Apple is warning that some video iPods are harbouring a Windows virus.
A Windows virus was also found on a McDonalds MP3 player
In a statement on its website Apple said that a small number of video iPods sold after 12 September are carrying the RavMonE virus.
The company said that, so far, it had seen "less than 25 reports" of the problem affecting users.
In a similar incident McDonalds Japan has recalled MP3 players it gave away after finding they were infected with a nasty spyware program.
In its statement announcing the discovery, Apple said that less than 1% of video iPods sold after 12 September were despatched with the virus onboard.
The RavMonE virus will only activate if an infected iPod is used on a Windows PC. Apple said up to date anti-virus should spot the malicious program and stop it causing problems.
Apple said the virus got on to the gadgets via a Windows PC in the manufacturing line of one company that makes iPods.
Anti-virus firm Sophos said there was confusion about exactly which virus was onboard the iPods.

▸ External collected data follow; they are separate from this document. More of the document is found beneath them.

(* ===== verification/Syscall.v ===== *)
(** userprog/syscall.c: the system calls, and the file part of [process_exit].

    The state is the file system, the descriptor table of the running process, the
    memory, the keyboard and the console.  The table is an array of 128 files inside
    [struct thread]; the member after it is [exec_file], so index 128 is that.
    Pages are behind [get_pge] and [stack_grow], starting and waiting for processes
    behind [process_execute] and [process_wait]: arguments of the handler here. *)

From S2P Require Import Prelude Vaddr Bitmap CString Words Inode OpenFiles Filesys Elf Vm.

Record sys := mk_sys { sfs : fstate; fd_num : Z; fd_tab : list Z; sexec : Z; umem : mem; keys : list Z; console : list Z }.

Abbreviation X := (M sys).

Definition set_sfs (x : fstate) (s : sys) : sys := mk_sys x s.(fd_num) s.(fd_tab) s.(sexec) s.(umem) s.(keys) s.(console).
Definition set_fds (n : Z) (t : list Z) (e : Z) (s : sys) : sys := mk_sys s.(sfs) n t e s.(umem) s.(keys) s.(console).
Definition set_umem (m : mem) (s : sys) : sys := mk_sys s.(sfs) s.(fd_num) s.(fd_tab) s.(sexec) m s.(keys) s.(console).
Definition set_io (k c : list Z) (s : sys) : sys := mk_sys s.(sfs) s.(fd_num) s.(fd_tab) s.(sexec) s.(umem) k c.

Definition in_fs {A} (x : F A) : X A := λ s,
  match x s.(sfs) with Ok (a, f) => Ok (a, set_sfs f s) | Err e => Err e end.
Definition in_umem {A} (x : B A) : X A := λ s,
  match x s.(umem) with Ok (a, m) => Ok (a, set_umem m s) | Err e => Err e end.

(** what a system call does: it puts a value in EAX or not, or the process exits, or
    the machine is turned off *)
Inductive result := Value (v : Z) | NoValue | Exited (status : Z) | Halted.

(** the string at [p] *)
Definition user_string (p : Z) : X (list Z) := in_umem (n ← strlen p; get_bytes p (Z.to_nat n)).

(** * Descriptors *)

(** [t->fd_tab[i]], read and written, with the member after the array *)
Definition load_fd (i : Z) : X Z :=
  s ← get;
  if i =? 128 then mret s.(sexec) else lift_out (ofault (if i <? 0 then None else s.(fd_tab) !! Z.to_nat i)).
Definition store_fd (i f : Z) : X unit :=
  s ← get;
  if i =? 128 then put (set_fds s.(fd_num) s.(fd_tab) f s)
  else if (0 <=? i) && (i <? 128) then put (set_fds s.(fd_num) (<[Z.to_nat i := f]> s.(fd_tab)) s.(sexec) s)
  else fail Fault.

Definition get_file (fd : Z) : X Z :=
  s ← get; if (1 <? fd) && (fd <? s.(fd_num)) then load_fd fd else mret 0.

Section calls.
(** what an uninitialised directory entry holds *)
Context (junk : entry).

Definition syscall_create (file init_size : Z) : X result :=
  if file =? 0 then mret (Exited (-1)) else
  name ← user_string file;
  ok ← in_fs (filesys_create junk name (s32 init_size));
  mret (Value (Z.b2z ok)).

Definition syscall_remove (file : Z) : X result :=
  if file =? 0 then mret (Exited (-1)) else
  name ← user_string file;
  ok ← in_fs (filesys_remove junk name);
  mret (Value (Z.b2z ok)).

Definition syscall_open (file : Z) : X result :=
  if file =? 0 then mret (Value (-1)) else
  name ← user_string file;
  fp ← in_fs (filesys_open junk name);
  if fp =? 0 then mret (Value (-1)) else
  s ← get;
  let fd_now := s.(fd_num) in
  put (set_fds (fd_now + 1) s.(fd_tab) s.(sexec) s);;
  store_fd fd_now fp;;
  mret (Value fd_now).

"There are a number of different pieces of malware which use a file called RavMonE.exe," said Graham Cluley, senior technology consultant for Sophos, "so we don't know at the moment precisely which trojan horse or virus may have been shipped."
The virus in question could be part of the RJump virus family which tries to steal information and open a back door into an infected PC.
In a related incident McDonalds Japan has been forced to recall some MP3 players given away as prizes that were infected with some spyware.
About 10,000 people are thought to have been sent the MP3 players that had onboard a copy of the QQPass spyware program that logs keystrokes and sends data back to criminal hackers.
A phone line has been set up to help those who have fallen victim. The spyware is thought to have been present on a machine used to download data to the flash memory MP3 players before they were sent out to prize-winners.
The music playing gadgets were given away in a joint promotion with Coca-Cola.